Further investigation revealed his contact with dozens of other Filipino teenagers online, including another 15-year-old girl who told officials she’d had sex with Levin several times after a teenage friend put her in touch with him on Facebook.

Levin’s sentence was based on his interactions with six Filipino girls, but the true number of his victims is almost certainly much larger, Assistant U.S. Attorney Michelle Rotella said.
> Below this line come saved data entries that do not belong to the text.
Lemma wp_task_with_bids taskID d :
  wp (GetTaskWithBids taskID) (fun o d' => d' = d /\ ((exists e, o = Err e) \/ exists t, o = Ok (t, listed_bids taskID d) /\ find_id taskID (tasks d) = Some t)) d.
Proof.
  apply wp_bind_ok. split; [|by split; eauto]. destruct (find_id taskID (tasks d)) as [t|]; [|by split; eauto]. apply wp_bind_ok. split; cbn [wp]; split; eauto.
Qed.
Lemma wp_CompleteTask taskID agentName d :
  wp (CompleteTask taskID agentName) (fun o d' => (exists e, o = Err e) /\ d' = d \/
    exists t, o = Ok tt /\ find_id taskID (tasks d) = Some t /\ assignee agentName t /\
      d' = if bool_decide (Task_Status t = TaskStatusCompleted) then d else set_tasks (update_rows (by_id taskID) (with_task_status TaskStatusCompleted "" (clock d)) (tasks d)) d) d.
Proof.
  apply wp_bind_ok. split; [|left; eauto]. destruct (find_id taskID (tasks d)) as [t|] eqn:Et; cbn [wp]; [|left; eauto].
  destruct (bool_decide (Task_Status t = TaskStatusCompleted) && String.eqb (AssignedTo t) agentName) eqn:E1.
  { apply andb_true_iff in E1 as [Es Ea%String.eqb_eq]. right. exists t. rewrite Es. apply bool_decide_eq_true in Es. unfold assignee. split_and!; auto. }
  destruct (bool_decide (Task_Status t = TaskStatusAssigned)) eqn:E2; [|left; eauto]. apply bool_decide_eq_true in E2. cbn [negb].
  destruct (String.eqb_spec (AssignedTo t) agentName) as [Ea|]; [|left; eauto]. cbn [negb]. split; cbn [wp]; [|left; eauto].
  apply find_id_Some in Et as Ht. assert ((affected (by_id taskID) (tasks d) =? 0) = false) as ->.
  { rewrite affected_find. change (find_row (by_id taskID) (tasks d)) with (find_id taskID (tasks d)). by rewrite Et. }
  right. exists t. rewrite bool_decide_eq_false_2 by (rewrite E2; done). unfold assignee. split_and!; auto.
Qed.

Lemma clamp_unit s : f64_is_nan s = false -> in_unit (clamp_score s).
Proof.
  intros Hs. unfold clamp_score, in_unit. destruct (f64_lt s f64_zero) eqn:E0; [by split; vm_compute|]. destruct (f64_lt f64_one s) eqn:E1; [by split; vm_compute|].
  split; by apply f64_not_lt_le.
Qed.
Lemma clamp_nan s : f64_is_nan (clamp_score s) = false -> f64_is_nan s = false.
Proof. by destruct s. Qed.

(** C19. Marking a task done, whatever fails: unless the caller is the assignee of
    the task, assigned or already completed, nothing changes. Otherwise either
    nothing changes, or the task alone becomes completed and the ledger gets, at
    its end, one entry for each of the first domains the task declares, all of
    them exactly if the call succeeds, in the caller's name, with a score from 0
    to 1. *)
Theorem mark_done_exact (taskID : Z) (agentName : string) (actual : Z) (score : spec_float) (w : market_db) :
  wp (MarkTaskDone taskID agentName actual score) (fun o w' =>
    (exists e, o = Err e) /\ w' = w \/
    exists task n w1, find_id taskID (tasks (mk_db w)) = Some task /\ assignee agentName task /\ completes taskID task w w1 /\
      let es := entries_for taskID agentName actual score task (mk_db w) in
      ledger_adds (take n es) w1 w' /\ (forall x, x ∈ take n es -> in_unit (SuccessScore x) /\ Rep_AgentName x = agentName) /\
      ((exists l, o = Ok (completed task, l) /\ length l = length es) /\ take n es = es \/ (exists e, o = Err e) /\ (n < length es)%nat)) w.
Proof.
  unfold MarkTaskDone. apply wp_bind_ok, wp_in_market_db. eapply wp_mono; [|apply wp_task_with_bids]. cbv beta.
  intros o d [-> [[e ->]|(t&->&Ht)]]; rewrite put_mk_db_same; cbn [map_error wp]; [left; eauto|]. apply wp_bind_ok, wp_in_market_db.
  eapply wp_mono; [|apply wp_CompleteTask]. cbv beta. intros o d [[[e ->] ->]|(t'&->&Ht'&Ha&->)]; cbn [map_error wp]; [rewrite put_mk_db_same; left; eauto|].
  rewrite Ht in Ht'. injection Ht' as <-. set (w1 := put_mk_db _ w). apply wp_bind_ok. eapply wp_mono; [|apply record_all_adds]. cbv beta.
  intros o w2 (n&Hl&Hst&Hc). assert (completes taskID t w w1) as Hw1 by (split_and!; [done..|by eexists]).
  assert (forall x, x ∈ take n (entries_for taskID agentName actual score t (mk_db w)) -> in_unit (SuccessScore x) /\ Rep_AgentName x = agentName) as Hx.
  { intros x Hx. rewrite Forall_forall in Hst. specialize (Hst x Hx). apply elem_of_take in Hx as (i&Hi&_). apply list_lookup_fmap_Some in Hi as (dom&->&_).
    split; [|done]. apply andb_true_iff in Hst as [Hs%negb_true_iff _]. by apply clamp_unit, clamp_nan. }
  destruct Hc as [[(l&->&Hn) Et]|[(e&->) Hn]]; cbn [wp]; right; exists t, n, w1; (split; [done|]); (split; [done|]); (split; [done|]); cbv zeta; (split; [exact Hl|]); (split; [exact Hx|]); [left|right; eauto].
  split; [|exact Et]. eauto.
Qed.

(** ** What an auction is posted with *)

(** [strings.EqualFold] on ASCII texts. *)
Definition folds_ascii : Prop := forall a b, all_chars is_ascii a = true -> all_chars is_ascii b = true -> EqualFold a b = String.eqb (sql_lower a) (sql_lower b).
Definition in_int64 (n : Z) : Prop := int64_min <= n <= int64_max.

Lemma Atoi_int n : in_int64 n -> Atoi (pretty n) = Some n.
Proof.
  intros Hn. destruct n as [|p|p]; [done|apply Atoi_pretty; unfold in_int64 in Hn; lia|]. change (pretty (Z.neg p)) with (String (Ascii.ascii_of_nat 45) (pretty (Z.pos p))).
  unfold Atoi. rewrite bool_decide_true by done. assert (digits_value (pretty (Z.pos p)) = Some (Z.pos p)) as ->.
  { rewrite pretty_pos. assert (all_digits (pretty_N_go (N.pos p) EmptyString) 0 = Some (Z.pos p)) as Hd by by rewrite all_digits_go.
    unfold digits_value. by destruct (pretty_N_go _ _). }
  cbn [fmap option_fmap option_map]. change (- Z.pos p) with (Z.neg p). unfold in_int64 in Hn. by rewrite (proj2 (Z.leb_le _ _)), (proj2 (Z.leb_le _ _)) by lia.
Qed.
Lemma foldl_member {A} (f : A -> string * json -> A) m key empty v : foldl f m (member key empty v) = if empty then m else f m (key, v).
Proof. by destruct empty. Qed.
Lemma decode_texts l old : decode_strings (JArr (json_string <$> l)) old = utf8_coerce <$> l.
Proof. cbn [decode_strings]. revert old. induction l as [|x l IH]; intros old; [done|]. cbn. by rewrite IH. Qed.
Lemma decode_number x old : f64_finite x = true -> f64_is_zero x = false -> decode_float (JNum (format_float x)) old = x.
Proof. destruct x; try done. intros _ _. cbn. by rewrite parse_format. Qed.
Many of them, she added, did not have food to eat, electricity in their homes, or necessary medicine and looked to Levin as a source of financial support.
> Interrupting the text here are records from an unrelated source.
(* ===== verification/WebSpec.v ===== *)
(** * The web interface: isolation of the users, and what is answered

    [web_isolation]: whatever requests users make concurrently through the
    handlers of [Web], the retry of a run apart, the agents of a user who makes
    none are left alone, but for the settings of their channels.  The
    handlers check the owner in one statement and act in later ones; the argument
    is that an agent's owner never changes.  [messages_shown]: the lists of
    messages show the caller's own, the newest first.  [WebScenarios]: the witness
    of the isolation, and runs that show what the handlers let through. *)
From stdpp Require Import pretty.
From S2P Require Import Prelude Prog Table Schema Messaging MessagingFacts MessagingQueries Agents AgentsSpec Channels Attachments Trust Reactions Retention Memory Web MessagingSpec Reactor ReactorHistory Search SearchSpec.

(** ** What a set of agents may change *)

(** Rows come and go only if they are of [p]. *)
Definition rows_by {A} (p : A -> Prop) (t t' : table A) : Prop :=
  (forall x, x ∈ rows t -> x ∈ rows t' \/ p x) /\ (forall x, x ∈ rows t' -> x ∈ rows t \/ p x).
Lemma rows_by_refl {A} (p : A -> Prop) t : rows_by p t t.
Proof. split; auto. Qed.
Lemma rows_by_trans {A} (p : A -> Prop) t1 t2 t3 : rows_by p t1 t2 -> rows_by p t2 t3 -> rows_by p t1 t3.
Proof. intros [H1 H2] [H3 H4]. split; [intros x [Hx|]%H1|intros x [Hx|]%H4]; auto. Qed.
Lemma rows_by_mono {A} (p q : A -> Prop) t t' : (forall x, p x -> q x) -> rows_by p t t' -> rows_by q t t'.
Proof. intros Hpq [H1 H2]. split; [intros x [Hx|Hx]%H1|intros x [Hx|Hx]%H2]; auto. Qed.
Lemma rows_by_insert {A} (p : A -> Prop) mk (t : table A) : p (mk (next_id t)) -> rows_by p t (insert_row mk t).
Proof. intros Hp. split; intros x; [intros Hx; left; apply elem_of_app; by left|]. intros [Hx| ->%list_elem_of_singleton]%elem_of_app; auto. Qed.
Lemma rows_by_update {A} (p : A -> Prop) k f (t : table A) : (forall x, x ∈ rows t -> k x = true -> p x /\ p (f x)) -> rows_by p t (update_rows k f t).
Proof.
  intros Hp. split; intros x.
  - intros Hx. destruct (k x) eqn:E; [right; by apply Hp|]. left. apply elem_of_map_if. exists x. by rewrite E.
  - intros (y&Hy&->)%elem_of_map_if. destruct (k y) eqn:E; [right; by apply Hp|auto].
Qed.
Lemma rows_by_delete {A} (p : A -> Prop) k (t : table A) : (forall x, k x = true -> p x) -> rows_by p t (delete_rows k t).
Proof.
  intros Hp. split; intros x.
  - intros Hx. destruct (k x) eqn:E; [right; by apply Hp|]. left. by apply elem_of_delete_rows.
  - intros [_ Hx]%elem_of_delete_rows. by left.
Qed.

Lemma msg_step_from m m' : msg_step m m' -> FromAgent m' = FromAgent m.
Proof. intros [H _ _]. by simplify_eq. Qed.
Definition concerns (P : string -> Prop) (m : Message) : Prop := exists n, to_agent m = Some n /\ P n.
Record touches (P : string -> Prop) (d d' : db) : Prop := {
  tc_sent : forall m', m' ∈ rows (messages d') -> (exists m, m ∈ rows (messages d) /\ msg_step m m') \/ P (FromAgent m');
  tc_kept : forall m, m ∈ rows (messages d) -> exists m', m' ∈ rows (messages d') /\ msg_step m m' /\ (m' = m \/ concerns P m);
  tc_inbox : rows_by (fun s => P (Inbox_AgentName s)) (inbox_state d) (inbox_state d');
  tc_members : rows_by (fun x => P (Mem_AgentName x)) (channel_members d) (channel_members d');
  tc_invites : rows_by (fun x => P (Inv_AgentName x)) (channel_invites d) (channel_invites d');
  tc_channels : rows_by (fun c => P (Ch_CreatedBy c)) (channels d) (channels d');
  tc_reactions : rows_by (fun r => P (Rx_AgentName r)) (message_reactions d) (message_reactions d')
}.
Lemma touches_mono (P P' : string -> Prop) d d' : (forall n, P n -> P' n) -> touches P d d' -> touches P' d d'.
Proof.
  intros HP []. split; try (eapply rows_by_mono; [|eassumption]; cbv beta; auto).
  - intros m' Hm'. destruct (tc_sent0 m' Hm') as [H|H]; auto.
  - intros m Hm. destruct (tc_kept0 m Hm) as (m'&H1&H2&[H3|(n&H3&H4)]); exists m'; split_and!; auto. right. exists n. auto.
Qed.
#[export] Instance touches_preorder P : PreOrder (touches P).
Proof.
  split.
  - intros d. split; try apply rows_by_refl; [intros m Hm; left; exists m; split; [done|reflexivity]|intros m Hm; exists m; split_and!; [done|reflexivity|by left]].
  - intros a b c [] []. split; try (eapply rows_by_trans; eassumption).
    + intros m Hm. destruct (tc_sent1 m Hm) as [(m1&H1&S1)|]; [|by right]. destruct (tc_sent0 m1 H1) as [(m0&H0&S0)|Hp]; [left; exists m0; split; [done|by etrans]|].
      right. by rewrite (msg_step_from _ _ S1).
    + intros m Hm. destruct (tc_kept0 m Hm) as (m1&H1&S1&C1). destruct (tc_kept1 m1 H1) as (m2&H2&S2&C2). exists m2. split_and!; [done|by etrans|].
      destruct C1 as [->|C1]; [exact C2|by right].
Qed.

(** A channel without its settings, and when it was last changed: those anyone
    may set. *)
Definition but_settings (c : Channel) : Channel := with_settings default_settings 0 c.
Definition blur (d : db) : db := set_channels (mkTable (but_settings <$> rows (channels d)) (next_id (channels d))) d.
Lemma touches_blur P d d' : touches P d d' -> touches P (blur d) (blur d').
Proof.
  intros []. split; try done. destruct tc_channels0 as [H1 H2]. cbn [channels blur set_channels rows].
  split; intros x (c&->&Hc)%list_elem_of_fmap; [destruct (H1 c Hc)|destruct (H2 c Hc)]; first [by right|left; apply list_elem_of_fmap; by exists c].
Qed.
Lemma blur_settings k st d : blur (set_channels (update_rows k (with_settings st (clock d)) (channels d)) d) = blur d.
Proof.
  assert (but_settings <$> map_if k (with_settings st (clock d)) (rows (channels d)) = but_settings <$> rows (channels d)) as E.
  { unfold map_if. rewrite <- list_fmap_compose. apply list_fmap_ext. intros i c _. cbn. by destruct (k c). }
  change (set_channels (mkTable (but_settings <$> map_if k (with_settings st (clock d)) (rows (channels d))) (next_id (channels d))) d = blur d). by rewrite E.
Qed.

(** Calls in the name of one agent. *)
Definition acts (P : string -> Prop) (d d' : db) : Prop :=
  same_agents d d' /\ (messaging_ok d -> messaging_ok d' /\ messaging_le d d' /\ touches P d d').
#[export] Instance acts_preorder P : PreOrder (acts P).
Proof.
  split; [intros d; split; [done|intros H; split_and!; [done|reflexivity|reflexivity]]|].
  intros a b c [E1 H1] [E2 H2]. split; [by etrans|]. intros H. destruct (H1 H) as (Hb&L1&T1). destruct (H2 Hb) as (Hc&L2&T2). split_and!; [done|by etrans|by etrans].
Qed.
“His victims were poor and desperate, frequently writing to Levin that they were willing to meet for commercial sex acts because they were hungry or needed medicine for family members,” she wrote in court filings in the lead-up to Tuesday’s hearings. “Of the already most vulnerable humans on the planet [children], he chose ones that were in the weakest position to resist him … and then used their bodies to sexually gratify himself.”
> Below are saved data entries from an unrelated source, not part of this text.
(* ===== verification/KubernetesApi.v ===== *)
(** * The web interface to Kubernetes jobs (internal/api/k8s_handler.go)

    The handlers ask the agents' service who the caller owns and the store of
    [Kubernetes] for the rest; their state holds both.  [k8s_shown]: only what is
    of the caller's agents is shown, and nothing changes. *)
From S2P Require Import Prelude Prog Table Schema Messaging Agents AgentsSpec Gateway Reactor Kubernetes Web WebSpec.

Record kube_world `{Kube} := mkKubeWorld { kw_db : db; kw_k8s : k8s_db }.

Section Api.
Context {HEng : Engine} {HKube : Kube}.
Definition put_kw_db (d : db) (w : kube_world) : kube_world := mkKubeWorld _ d (kw_k8s w).
Definition put_kw_k8s (d : k8s_db) (w : kube_world) : kube_world := mkKubeWorld _ (kw_db w) d.
Definition on_db {B} (p : prog db B) : prog kube_world B := focus kw_db put_kw_db p.
Definition on_k8s {B} (p : prog k8s_db B) : prog kube_world B := focus kw_k8s put_kw_k8s p.

(** The loop over the caller's agents: one whose query fails is left out. *)
Definition owned_list {A} (ownerID : option Z) (agentFilter : string) (f : string -> prog k8s_db (outcome k8s_error (list A))) (show : list A -> list A) : prog kube_world (response (list A)) :=
  require ownerID 401 (fun owner =>
  or_status (on_db (ListAgents owner)) 500 (fun ownedAgents =>
    let! all := collect (fun a =>
      if negb (str_empty agentFilter) && negb (String.eqb (Agent_Name a) agentFilter) then Ret (Ok []) else on_k8s (f (Agent_Name a))) ownedAgents in
    Ret (Replied 200 (show all)))).
Definition handle_ListHandlers (ownerID : option Z) (agentFilter : string) : prog kube_world (response (list handler_row)) :=
  owned_list ownerID agentFilter ListHandlers (fun l => l).
(** [limit] is 0 when the parameter is no number. *)
Definition handle_ListJobRuns (ownerID : option Z) (agentFilter status : string) (limit : Z) : prog kube_world (response (list K8sJobRun)) :=
  let limit := param_limit 50 limit in
  owned_list ownerID agentFilter (fun a => GetJobRuns a status limit) (take (Z.to_nat limit)).

Definition isAgentOwnedBy (agentName : string) (ownerID : Z) : prog kube_world bool :=
  if str_empty agentName then Ret false
  else let! a := on_db (GetAgent agentName) in Ret (match a with Ok a => Agent_OwnerID a =? ownerID | _ => false end).
Definition handle_JobRunLogs (runner : option string) (ownerID runID : option Z) : prog kube_world (response (K8sJobRun * string)) :=
  require ownerID 401 (fun owner =>
  require runID 400 (fun id =>
  or_status (on_k8s (GetJobRunByID id)) 404 (fun run =>
  let! mine := isAgentOwnedBy (Run_AgentName run) owner in
  if negb mine then Ret (Refused 403)
  else or_status (on_k8s (service_GetJobLogs runner (Run_Namespace run) (JobName run))) 500 (fun logs => Ret (Replied 200 (run, logs)))))).

(** ** What is shown *)
Lemma put_kw_k8s_same w : put_kw_k8s (kw_k8s w) w = w.
Proof. by destruct w. Qed.
Lemma put_kw_db_same w : put_kw_db (kw_db w) w = w.
Proof. by destruct w. Qed.
Lemma wp_on_db {B} (p : prog db B) Q w : wp p (fun b d => Q b (put_kw_db d w)) (kw_db w) -> wp (on_db p) Q w.
Proof. apply wp_focus; by intros []. Qed.
Lemma wp_on_k8s {B} (p : prog k8s_db B) Q w : wp p (fun b d => Q b (put_kw_k8s d w)) (kw_k8s w) -> wp (on_k8s p) Q w.
Proof. apply wp_focus; by intros []. Qed.
(** A query of the store, as the world sees it. *)
Lemma wp_k8s_reading {B} (p : prog k8s_db B) (Q : B -> Prop) w : within eq p -> wp p (fun b _ => Q b) (kw_k8s w) -> wp (on_k8s p) (fun b w' => w' = w /\ Q b) w.
Proof. intros Hw H. apply wp_on_k8s. eapply wp_mono; [|by apply wp_reading]. cbv beta. intros b d [-> Hb]. by rewrite put_kw_k8s_same. Qed.

Definition shown_to {A} (ownerID : option Z) (P : Z -> A -> Prop) (w : kube_world) (r : response A) (w' : kube_world) : Prop :=
  w' = w /\ forall status a, r = Replied status a -> exists o, ownerID = Some o /\ P o a.

Lemma wp_collect_world {A B} (f : A -> prog kube_world (outcome k8s_error (list B))) (P : B -> Prop) l w :
  (forall a, a ∈ l -> wp (f a) (fun o w' => w' = w /\ forall xs, o = Ok xs -> forall x, x ∈ xs -> P x) w) ->
  wp (collect f l) (fun r w' => w' = w /\ forall x, x ∈ r -> P x) w.
Proof.
  induction l as [|a l IH]; intros Hf; [split; [done|]; intros x Hx; by apply elem_of_nil in Hx|]. cbn [collect]. apply wp_bind.
  eapply wp_mono; [|apply Hf; by left]. cbv beta. intros o w1 [-> Ho]. apply wp_bind. eapply wp_mono; [|apply IH; intros b Hb; apply Hf; by right].
  cbv beta. intros more w2 [-> Hm]. cbn [wp]. split; [done|]. destruct o as [xs|e|u]; [|exact Hm..]. intros x [Hx|Hx]%elem_of_app; [by eapply Ho|by apply Hm].
Qed.
Lemma owned_list_shown {A} ownerID agentFilter (f : string -> prog k8s_db (outcome k8s_error (list A))) show (agent_of : A -> string) (stored : A -> Prop) w :
  (forall n, within eq (f n)) -> (forall l x, x ∈ show l -> x ∈ l) ->
  (forall n, wp (f n) (fun o _ => forall xs, o = Ok xs -> forall x, x ∈ xs -> stored x /\ agent_of x = n) (kw_k8s w)) ->
  wp (owned_list ownerID agentFilter f show) (shown_to ownerID (fun o l => forall x, x ∈ l -> stored x /\ owned_agent (agent_of x) o (kw_db w)) w) w.
Proof.
  intros Hr Hs Hf. unfold owned_list. destruct ownerID as [o|]; [|by split]. cbn [require]. unfold or_status. apply wp_bind, wp_on_db. eapply wp_mono; [|apply wp_ListAgents].
  cbv beta. intros [l|e|u] d [-> Hl]; rewrite put_kw_db_same; [|by split..]. specialize (Hl l eq_refl). apply wp_bind.
  eapply wp_mono; [|apply (wp_collect_world _ (fun x => stored x /\ owned_agent (agent_of x) o (kw_db w)))].
  - cbv beta. intros all w' [-> Hall]. cbn [wp]. split; [done|]. intros st a [= <- <-]. exists o. split; [done|]. intros x Hx. by apply Hall, Hs.
  - intros a Ha. destruct (_ && _); [split; [done|]; by intros xs [= <-] x Hx%elem_of_nil|]. eapply wp_mono; [|apply wp_k8s_reading; [apply Hr|apply Hf]].
    cbv beta. intros r w' [-> Hx]. split; [done|]. intros xs E x Hin. destruct (Hx xs E x Hin) as [Hst En]. split; [done|]. rewrite En. by apply Hl.
Qed.

(** Whatever fails, the handlers of Kubernetes jobs change nothing and show
    an authenticated caller only handlers and runs on record of agents the caller
    owns, at most the limit of runs, and the logs of such a run only. *)
Theorem k8s_shown (runner : option string) (ownerID : option Z) (w : kube_world) :
  (forall f, wp (handle_ListHandlers ownerID f) (shown_to ownerID (fun o l => forall h, h ∈ l -> h ∈ rows (k8s_handlers (kw_k8s w)) /\ owned_agent (h_AgentName (Hd h)) o (kw_db w)) w) w) /\
  (forall f status limit, wp (handle_ListJobRuns ownerID f status limit)
     (shown_to ownerID (fun o l => forall r, r ∈ l -> r ∈ rows (k8s_job_runs (kw_k8s w)) /\ owned_agent (Run_AgentName r) o (kw_db w)) w) w) /\
  (forall runID, wp (handle_JobRunLogs runner ownerID runID)
     (shown_to ownerID (fun o x => runID = Some (Run_ID x.1) /\ x.1 ∈ rows (k8s_job_runs (kw_k8s w)) /\ owned_agent (Run_AgentName x.1) o (kw_db w)) w) w).
Proof.
  split_and!.
  - intros f. apply (owned_list_shown _ _ _ _ (fun h => h_AgentName (Hd h)) (fun h => h ∈ rows (k8s_handlers (kw_k8s w)))); [intros n; apply within_query, _|done|].
    intros n. split; [|done]. intros xs [= <-] x [Hx Hin]%elem_of_select_by. split; [done|by apply String.eqb_eq].
  - intros f status limit. apply (owned_list_shown _ _ _ _ Run_AgentName (fun r => r ∈ rows (k8s_job_runs (kw_k8s w)))); [intros n; apply within_query, _| |].
    + intros l x Hx. apply elem_of_take in Hx as (i&Hi&_). by eapply list_elem_of_lookup_2.
    + intros n. split; [|done]. intros xs [= <-] x [[Hx _]%andb_true_iff Hin]%elem_of_page%elem_of_select_by. split; [done|by apply String.eqb_eq].
  - intros runID. unfold handle_JobRunLogs. destruct ownerID as [o|], runID as [i|]; [|by split..]. cbn [require]. unfold or_status. apply wp_bind.
    eapply wp_mono; [|apply (wp_k8s_reading _ (fun r => forall run, r = Ok run -> Run_ID run = i /\ run ∈ rows (k8s_job_runs (kw_k8s w)))); [apply within_query_o, _|]].
    2: { split; [|done]. destruct (find_id i _) as [r|] eqn:E; intros run [= <-]. by apply find_id_Some in E. }
    cbv beta. intros [run|e|u] w' [-> Hrun]; [|by split..]. destruct (Hrun run eq_refl) as [Hid Hin]. unfold isAgentOwnedBy. destruct (str_empty _); [by split|]. apply wp_bind, wp_bind, wp_on_db.
    eapply wp_mono; [|apply wp_GetAgent]. cbv beta. intros r d' [-> Ha]; rewrite put_kw_db_same. cbn [wp]. destruct r as [a|e|u]; [|by split..].
    destruct (Z.eqb_spec (Agent_OwnerID a) o) as [Ho|]; [|by split]. cbn [negb]. apply wp_bind. eapply wp_mono; [|apply (wp_k8s_reading _ (fun _ => True))].
    + cbv beta. intros [logs|e|u] w' [-> _]; [|by split..]. cbn [wp]. split; [done|]. intros st x [= <- <-]. exists o. cbn [fst]. rewrite Hid. split_and!; [done|done|done|].
      destruct (find_row_Some _ _ _ (Ha a eq_refl)) as [[Hn%String.eqb_eq _]%andb_true_iff Hrow]. by exists a.
    + unfold service_GetJobLogs. destruct (negb _); [done|]. unfold GetJobLogs. destruct runner; [|done]. apply within_query_o, _.
    + apply wp_any.
Qed.
End Api.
Levin, dressed in a green prison jumpsuit and slumped in a chair next to his lawyer, bristled as the prosecutor reiterated that point Tuesday in the Philadelphia courtroom.

His lawyer, Jack McMahon, noted that in Levin’s nearly 30 years as a special-education teacher in the United States — including two decades teaching at Lower Merion and Harriton High Schools on the Main Line — no students ever accused him of anything inappropriate.

He described the Philippines trips as Levin’s outlet and noted that some of the girls Levin admitted abusing would invite him to their homes for meals with their parents and wrote letters to the judge describing him as respectful, generous, and kind.

“He’s been a dedicated public servant, excellent father, excellent person,” McMahon said. “He obviously has some sort of sexual issues, but only acted on them when the sexual norms and sexual mores were different from ours.”

But Rotella, the prosecutor, balked as Levin and McMahon suggested that he should receive a lighter sentence due to the 14 months he spent in a Filipino penal colony infested with rats and with next to no food or health care while awaiting extradition to the United States.

Levin should not get credit, she said, for having “to suffer what those children suffer [every day] — what made them vulnerable to his predatory behavior.”

Ultimately, the judge agreed. In addition to his prison term, Bartle ordered Levin to pay $30,000 in restitution — $5,000 to each of the six children he was convicted of victimizing — and spend the rest of his life under court supervision should he be released.

“It goes without saying that the crimes you committed are not only serious but horrific and deplorable,” he said. “What you have done is likely harm [the victims] psychologically and emotionally for a lifetime.”

In a statement upon his arrest, the Lower Merion School District said that it was not aware of any reports that Levin had victimized any of its students during his tenure with the district.